WHAT IS NEEDED -> Among the lines of the data below, count those that hold the word "PollReady". Answer with the number alone.

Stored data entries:
******
(* ===== verification/Poll.v ===== *)
(** Models the backend of the event manager over [poll], src/src/fk_ev_poll.c.  A
    descriptor is removed by moving the last entry of the array into its place, but
    [fd2idx] is not changed: this backend does not keep the promises of [MpxLaws]. *)
From S2P Require Import Prelude Util Heap Ev EvProps.

Definition POLLIN : Z := 1.
Definition POLLOUT : Z := 4.
Definition POLLERR : Z := 8.
Definition POLLHUP : Z := 16.

Record pollfd := Pollfd { pf_fd : Z; pf_events : Z; pf_revents : Z }.

Record fk_poll := Poll { pl_evlist : list pollfd; pl_last : Z; pl_fd2idx : list Z }.

Definition fk_poll_create (max_files : Z) : fk_poll :=
  Poll (replicate (Z.to_nat max_files) (Pollfd (-1) 0 0)) 0 (replicate (Z.to_nat max_files) (-1)).

Definition poll_bits (type : Z) : Z :=
  Z.lor (if Z.land type FK_IOEV_READ =? 0 then 0 else POLLIN)
        (if Z.land type FK_IOEV_WRITE =? 0 then 0 else POLLOUT).

Definition fk_poll_add (x : fk_poll) (fd type : Z) : option (Z * fk_poll) :=
  i ← znth (pl_fd2idx x) fd;
  let idx := if i =? -1 then pl_last x else i in
  pfd ← znth (pl_evlist x) idx;
  let oev := pf_events pfd in
  let nev := poll_bits type in
  if negb (Z.land oev nev =? 0) then Some (FK_EV_ERR, x)
  else
    let evlist := zupd (pl_evlist x) idx (Pollfd fd (Z.lor oev nev) (pf_revents pfd)) in
    let fd2idx := zupd (pl_fd2idx x) fd idx in
    let last := if idx =? pl_last x then pl_last x + 1 else pl_last x in
    Some (FK_EV_OK, Poll evlist last fd2idx).

Definition fk_poll_remove (x : fk_poll) (fd type : Z) : option (Z * fk_poll) :=
  idx ← znth (pl_fd2idx x) fd;
  pfd ← znth (pl_evlist x) idx;
  let oev := pf_events pfd in
  let nev := poll_bits type in
  if negb (Z.land nev (Z.lnot oev) =? 0) then Some (FK_EV_ERR, x)
  else
    let pfd := Pollfd (pf_fd pfd) (Z.land oev (Z.lnot nev)) (pf_revents pfd) in
    let evlist := zupd (pl_evlist x) idx pfd in
    if pf_events pfd =? 0 then
      tail ← znth evlist (pl_last x - 1);
      let evlist := zupd evlist idx tail in
      Some (FK_EV_OK, Poll (zupd evlist (pl_last x - 1) (Pollfd (-1) 0 0)) (pl_last x - 1) (pl_fd2idx x))
    else Some (FK_EV_OK, Poll evlist (pl_last x) (pl_fd2idx x)).

(** The type of the event that [poll] reports. *)
Definition poll_type (revents : Z) : Z :=
  Z.lor (if Z.land revents (Z.lor POLLIN (Z.lor POLLHUP POLLERR)) =? 0 then 0 else FK_IOEV_READ)
        (if Z.land revents (Z.lor POLLOUT (Z.lor POLLHUP POLLERR)) =? 0 then 0 else FK_IOEV_WRITE).

(** The answer of [poll]: the number of entries with [revents] and the [revents] of
    the first [last] entries, or an error. *)
Inductive poll_ans := PollReady (nfds : Z) (revents : list Z) | PollError.

(** The loop over the entries from [i] on, [n] of them: the calls of
    [fk_ev_activate_ioev], and the entries with [revents] reset. *)
Fixpoint poll_calls (n : nat) (i cnt nfds : Z) (evlist : list pollfd) : list (Z * Z) * list pollfd :=
  match n with
  | O => ([], evlist)
  | S n' =>
      match znth evlist i with
      | None => ([], evlist)
      | Some pfd =>
          let type := poll_type (pf_revents pfd) in
          if type =? 0 then poll_calls n' (i + 1) cnt nfds evlist
          else
            let evlist := zupd evlist i (Pollfd (pf_fd pfd) (pf_events pfd) 0) in
            if cnt + 1 =? nfds then ([(pf_fd pfd, type)], evlist)
            else
              let '(acts, evlist) := poll_calls n' (i + 1) (cnt + 1) nfds evlist in
              ((pf_fd pfd, type) :: acts, evlist)
      end
  end.

(** The kernel writes [revents]. *)
Definition set_revents (evlist : list pollfd) (revents : list Z) : list pollfd :=
  zip_with (fun p r => Pollfd (pf_fd p) (pf_events p) r) (take (length revents) evlist) revents ++
  drop (length revents) evlist.

Definition fk_poll_dispatch (x : fk_poll) (timeout : option timeval) (ans : poll_ans) :
    option (Z * list (Z * Z) * fk_poll) :=
  match ans with
  | PollError => Some (FK_EV_ERR, [], x)
  | PollReady nfds revents =>
      let evlist := set_revents (pl_evlist x) revents in
      if nfds =? 0 then Some (FK_EV_OK, [], Poll evlist (pl_last x) (pl_fd2idx x))
      else
        let '(acts, evlist) := poll_calls (Z.to_nat (pl_last x)) 0 0 nfds evlist in
        Some (FK_EV_OK, acts, Poll evlist (pl_last x) (pl_fd2idx x))
  end.

#[export] Instance poll_mpx : Mpx fk_poll poll_ans := {
  iompx_add := fk_poll_add;
  iompx_remove := fk_poll_remove;
  iompx_dispatch := fk_poll_dispatch
}.

(** ** Properties *)

Lemma znth_fill {A} n j (a : A) : 0 <= j < n -> znth (replicate (Z.to_nat n) a) j = Some a.
Proof. intros Hj. unfold znth. rewrite (proj2 (Z.ltb_ge _ _)) by lia. apply lookup_replicate_2. lia. Qed.

(** The array after two descriptors were added and the first one removed. *)
Lemma poll_moved n a b : 0 <= a < n -> 0 <= b < n -> a <> b ->
  exists x1 x2 x3, fk_poll_add (fk_poll_create n) a FK_IOEV_READ = Some (FK_EV_OK, x1) /\
    fk_poll_add x1 b FK_IOEV_READ = Some (FK_EV_OK, x2) /\ fk_poll_remove x2 a FK_IOEV_READ = Some (FK_EV_OK, x3) /\
    pl_last x3 = 1 /\ znth (pl_evlist x3) 0 = Some (Pollfd b POLLIN 0) /\ znth (pl_evlist x3) 1 = Some (Pollfd (-1) 0 0) /\
    znth (pl_fd2idx x3) a = Some 0 /\ znth (pl_fd2idx x3) b = Some 1.
Proof.
  intros Ha Hb Hne. set (l0 := replicate (Z.to_nat n) (Pollfd (-1) 0 0)). set (d0 := replicate (Z.to_nat n) (-1)).
  assert (zlen l0 = n /\ zlen d0 = n) as [Ll Ld] by (unfold l0, d0; rewrite !zlen_replicate; lia).
  set (l1 := zupd l0 0 (Pollfd a POLLIN 0)). set (d1 := zupd d0 a 0).
  set (l2 := zupd l1 1 (Pollfd b POLLIN 0)). set (d2 := zupd d1 b 1).
  set (l3 := zupd (zupd (zupd l2 0 (Pollfd a 0 0)) 0 (Pollfd b POLLIN 0)) 1 (Pollfd (-1) 0 0)).
  assert (zlen l1 = n /\ zlen l2 = n /\ zlen d1 = n) as (L1 & L2 & D1) by (unfold l2, l1, d1; rewrite !zlen_zupd; done).
  assert (znth d1 b = Some (-1)) as Hd1 by (unfold d1; rewrite znth_zupd_ne by lia; by apply znth_fill).
  assert (znth d2 a = Some 0) as Hd2 by (unfold d2; rewrite znth_zupd_ne by lia; apply znth_zupd_eq; lia).
  assert (znth l1 1 = Some (Pollfd (-1) 0 0)) as Hl1 by (unfold l1; rewrite znth_zupd_ne by lia; apply znth_fill; lia).
  assert (znth l2 0 = Some (Pollfd a POLLIN 0)) as Hl2 by (unfold l2; rewrite znth_zupd_ne by lia; apply znth_zupd_eq; lia).
  assert (znth (zupd l2 0 (Pollfd a 0 0)) 1 = Some (Pollfd b POLLIN 0)) as Hl2'
    by (rewrite znth_zupd_ne by lia; unfold l2; apply znth_zupd_eq; lia).
  exists (Poll l1 1 d1), (Poll l2 2 d2), (Poll l3 1 d2). split_and!.
  - unfold fk_poll_add, fk_poll_create. cbn [pl_fd2idx pl_last pl_evlist]. rewrite (znth_fill n a) by done. cbn [mbind option_bind].
    change (-1 =? -1) with true. cbv iota. by rewrite (znth_fill n 0) by lia.
  - unfold fk_poll_add. cbn [pl_fd2idx pl_last pl_evlist]. rewrite Hd1. cbn [mbind option_bind].
    change (-1 =? -1) with true. cbv iota. by rewrite Hl1.
  - unfold fk_poll_remove. cbn [pl_fd2idx pl_last pl_evlist]. rewrite Hd2. cbn [mbind option_bind]. rewrite Hl2.
    cbn [mbind option_bind pf_events pf_fd pf_revents].
    change (Z.land (poll_bits FK_IOEV_READ) (Z.lnot POLLIN) =? 0) with true.
    change (Z.land POLLIN (Z.lnot (poll_bits FK_IOEV_READ))) with 0. change (0 =? 0) with true.
    change (2 - 1) with 1. cbn [negb]. by rewrite Hl2'.
  - done.
  - cbn [pl_evlist]. unfold l3. rewrite znth_zupd_ne by lia. apply znth_zupd_eq. rewrite zlen_zupd. lia.
  - cbn [pl_evlist]. unfold l3. apply znth_zupd_eq. rewrite !zlen_zupd. lia.
  - done.
  - cbn [pl_fd2idx]. unfold d2. apply znth_zupd_eq. lia.
Qed.

(** Over [poll], after two descriptors are added and the first one is removed, the
    entry of the second one has moved but not its index: watching the first
    descriptor again fails (the next client, which gets this descriptor, is never
    served), the second one cannot be removed any more, and it stays watched. *)
Theorem poll_remove_breaks_index n a b : 0 <= a < n -> 0 <= b < n -> a <> b ->
  exists x1 x2 x3, fk_poll_add (fk_poll_create n) a FK_IOEV_READ = Some (FK_EV_OK, x1) /\
    fk_poll_add x1 b FK_IOEV_READ = Some (FK_EV_OK, x2) /\ fk_poll_remove x2 a FK_IOEV_READ = Some (FK_EV_OK, x3) /\
    fk_poll_add x3 a FK_IOEV_READ = Some (FK_EV_ERR, x3) /\
    fk_poll_remove x3 b FK_IOEV_READ = Some (FK_EV_ERR, x3) /\
    exists x4, fk_poll_dispatch x3 None (PollReady 1 [POLLIN]) = Some (FK_EV_OK, [(b, FK_IOEV_READ)], x4).
Proof.
  intros Ha Hb Hne. destruct (poll_moved n a b Ha Hb Hne) as (x1 & x2 & x3 & E1 & E2 & E3 & Hl & H0 & H1 & Hda & Hdb).
  exists x1, x2, x3. split; [done|]. split; [done|]. split; [done|]. split; [|split].
  - unfold fk_poll_add. rewrite Hda. cbn [mbind option_bind]. change (0 =? -1) with false. cbv iota. by rewrite H0.
  - unfold fk_poll_remove. rewrite Hdb. cbn [mbind option_bind]. by rewrite H1.
  - unfold fk_poll_dispatch. rewrite Hl. change (1 =? 0) with false. cbv iota.
    destruct (pl_evlist x3) as [|p l]; [done|]. cbn in H0. injection H0 as ->. cbn. by eexists.
Qed.

Lemma poll_remove_breaks_index_witness :
  exists x1 x2 x3, fk_poll_add (fk_poll_create 8) 4 FK_IOEV_READ = Some (FK_EV_OK, x1) /\
    fk_poll_add x1 5 FK_IOEV_READ = Some (FK_EV_OK, x2) /\ fk_poll_remove x2 4 FK_IOEV_READ = Some (FK_EV_OK, x3) /\
    fk_poll_add x3 4 FK_IOEV_READ = Some (FK_EV_ERR, x3) /\
    fk_poll_remove x3 5 FK_IOEV_READ = Some (FK_EV_ERR, x3) /\
    exists x4, fk_poll_dispatch x3 None (PollReady 1 [POLLIN]) = Some (FK_EV_OK, [(5, FK_IOEV_READ)], x4).
Proof. apply (poll_remove_breaks_index 8 4 5); lia. Defined.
******
EXERCISE ANSWER -> 4